Directions for this task >> Of the entries below, return exactly those lines that fall between the one containing "Hypothesis Hbfls : bytes fls." and the one containing "by (rewrite length_drop;", the two end lines included.

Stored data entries

⟨

Lemma image_of_lookup m (i : nat) :
  56 <= zlen m -> (36 <= i < 52 \/ 56 <= i)%nat -> image_of m !! i = m !! i.
Proof.
  intros Hm Hi. unfold image_of. rewrite <- app_assoc.
  rewrite lookup_app_r by (rewrite head_bytes_len; lia). rewrite head_bytes_len.
  assert (length (take 16 (drop 36 m)) = 16)%nat as Hl
    by (rewrite length_take, length_drop; unfold zlen in Hm; lia).
  destruct Hi as [Hi|Hi].
  - rewrite lookup_app_l by lia. rewrite lookup_take_lt, lookup_drop by lia. f_equal. lia.
  - rewrite lookup_app_r by lia. rewrite Hl.
    rewrite lookup_app_r by (rewrite le_bytes_len; lia). rewrite le_bytes_len, lookup_drop.
    f_equal. lia.
Qed.

(** An image depends only on the bytes the header does not cover. *)
Lemma image_of_ext m m' :
  zlen m = zlen m' ->
  (forall i, (36 <= i < 52 \/ 56 <= i)%nat -> m !! i = m' !! i) -> image_of m = image_of m'.
Proof.
  intros Hz Hi. unfold image_of. rewrite Hz.
  assert (drop 56 m = drop 56 m') as ->.
  { apply list_eq. intros k. rewrite !lookup_drop. apply Hi. lia. }
  assert (take 16 (drop 36 m) = take 16 (drop 36 m')) as ->; [|done].
  apply list_eq. intros k. destruct (decide (k < 16)%nat).
  - rewrite !lookup_take_lt, !lookup_drop by lia. apply Hi. lia.
  - rewrite !lookup_ge_None_2; [done|rewrite length_take; lia..].
Qed.

Lemma merged_len fls fal :
  SECBOOT_IMG_TOTAL_LEN <= zlen fls -> zlen fal <= SECBOOT_IMG_TOTAL_LEN ->
  zlen (merged fls fal) = zlen fls.
Proof.
  intros. unfold merged. pose proof (zlen_nonneg fal).
  autorewrite with zlen. unfold SECBOOT_IMG_TOTAL_LEN in *. lia.
Qed.

Lemma merged_bytes fls fal : bytes fls -> bytes fal -> bytes (merged fls fal).
Proof.
  intros. unfold merged. rewrite !Forall_app.
  split_and!; [by apply Forall_take|done|by apply Forall_drop].
Qed.

Section MakeFalProperties.
Context (fls fal : list Z).
Hypothesis Hfls : SECBOOT_IMG_TOTAL_LEN <= zlen fls <= FLS_FILE_MAX_SIZE.
Hypothesis Hfal : 0 < zlen fal <= FAL_FILE_MAX_SIZE.
Hypothesis Hmagic : head_word fls off_magic = SECBOOT_MAGIC_NO.
Hypothesis Hbfls : bytes fls.
Hypothesis Hbfal : bytes fal.

(** For a boot image of at least 56 KiB and a partition table of at most
    4 KiB the tool succeeds; the image passes both checksum tests, carries the
    table in the bytes that end at 56 KiB and the boot address in its header,
    and every other byte outside the rewritten header fields is the input's. *)
Theorem make_fal_image :
  exists image, make_fal (true, true, true) (Some fls) (Some fal) = Output image /\
    zlen image = zlen fls /\ image_checks image = true /\
    head_word image off_app_addr = SECBOOT_IMG_ADDR - SECBOOT_HEADER_LEN /\
    buf_sub image (SECBOOT_IMG_TOTAL_LEN - zlen fal) (zlen fal) = fal /\
    (forall i : nat, (36 <= i < 52 \/ 56 <= i)%nat ->
       ~ (SECBOOT_IMG_TOTAL_LEN - zlen fal <= Z.of_nat i < SECBOOT_IMG_TOTAL_LEN) ->
       image !! i = fls !! i).
Proof.
  unfold FLS_FILE_MAX_SIZE, FAL_FILE_MAX_SIZE in Hfls, Hfal.
  assert (zlen fal <= SECBOOT_IMG_TOTAL_LEN) as Hs by (unfold SECBOOT_IMG_TOTAL_LEN; lia).
  pose proof (merged_len fls fal (proj1 Hfls) Hs) as Hm.
  assert (57344 <= zlen (merged fls fal)) by (unfold SECBOOT_IMG_TOTAL_LEN in Hfls; lia).
  exists (image_of (merged fls fal)). rewrite make_fal_eq by done.
  destruct (image_of_head (merged fls fal)) as (E1 & E2 & E3 & E4 & E5);
    [lia|by apply merged_bytes|].
  assert (buf_sub (image_of (merged fls fal)) 56 (zlen fls - 56) = drop 56 (merged fls fal)) as Eb.
  { unfold buf_sub. rewrite take_ge
      by (rewrite length_drop; pose proof (image_of_len (merged fls fal)); unfold zlen in *; lia).
    apply list_eq. intros k. rewrite !lookup_drop. apply image_of_lookup; lia. }
  split_and!; [done|rewrite image_of_len; lia| |done| |].
  - unfold image_checks. rewrite image_of_len by lia. rewrite E1, E3, E4, E5, Hm, Eb.
    by rewrite !Z.eqb_refl.
  - apply list_eq. intros k. unfold buf_sub, zlen. rewrite Nat2Z.id.
    destruct (decide (k < length fal)%nat);
      [|rewrite !lookup_ge_None_2; [done|rewrite ?length_take; lia..]].
    rewrite lookup_take_lt, lookup_drop by lia. unfold SECBOOT_IMG_TOTAL_LEN, zlen in *.
    rewrite image_of_lookup by (unfold zlen; lia). rewrite merged_lookup by (unfold SECBOOT_IMG_TOTAL_LEN, zlen; lia).
    rewrite decide_True by (unfold SECBOOT_IMG_TOTAL_LEN, zlen; lia).
    f_equal. unfold SECBOOT_IMG_TOTAL_LEN, zlen. lia.
  - intros i Hi Hno. rewrite image_of_lookup by lia. rewrite merged_lookup by lia.
    by rewrite decide_False.
Qed.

⟩

Solved exercise >>
Hypothesis Hbfls : bytes fls.
Hypothesis Hbfal : bytes fal.

(** For a boot image of at least 56 KiB and a partition table of at most
    4 KiB the tool succeeds; the image passes both checksum tests, carries the
    table in the bytes that end at 56 KiB and the boot address in its header,
    and every other byte outside the rewritten header fields is the input's. *)
Theorem make_fal_image :
  exists image, make_fal (true, true, true) (Some fls) (Some fal) = Output image /\
    zlen image = zlen fls /\ image_checks image = true /\
    head_word image off_app_addr = SECBOOT_IMG_ADDR - SECBOOT_HEADER_LEN /\
    buf_sub image (SECBOOT_IMG_TOTAL_LEN - zlen fal) (zlen fal) = fal /\
    (forall i : nat, (36 <= i < 52 \/ 56 <= i)%nat ->
       ~ (SECBOOT_IMG_TOTAL_LEN - zlen fal <= Z.of_nat i < SECBOOT_IMG_TOTAL_LEN) ->
       image !! i = fls !! i).
Proof.
  unfold FLS_FILE_MAX_SIZE, FAL_FILE_MAX_SIZE in Hfls, Hfal.
  assert (zlen fal <= SECBOOT_IMG_TOTAL_LEN) as Hs by (unfold SECBOOT_IMG_TOTAL_LEN; lia).
  pose proof (merged_len fls fal (proj1 Hfls) Hs) as Hm.
  assert (57344 <= zlen (merged fls fal)) by (unfold SECBOOT_IMG_TOTAL_LEN in Hfls; lia).
  exists (image_of (merged fls fal)). rewrite make_fal_eq by done.
  destruct (image_of_head (merged fls fal)) as (E1 & E2 & E3 & E4 & E5);
    [lia|by apply merged_bytes|].
  assert (buf_sub (image_of (merged fls fal)) 56 (zlen fls - 56) = drop 56 (merged fls fal)) as Eb.
  { unfold buf_sub. rewrite take_ge
      by (rewrite length_drop; pose proof (image_of_len (merged fls fal)); unfold zlen in *; lia).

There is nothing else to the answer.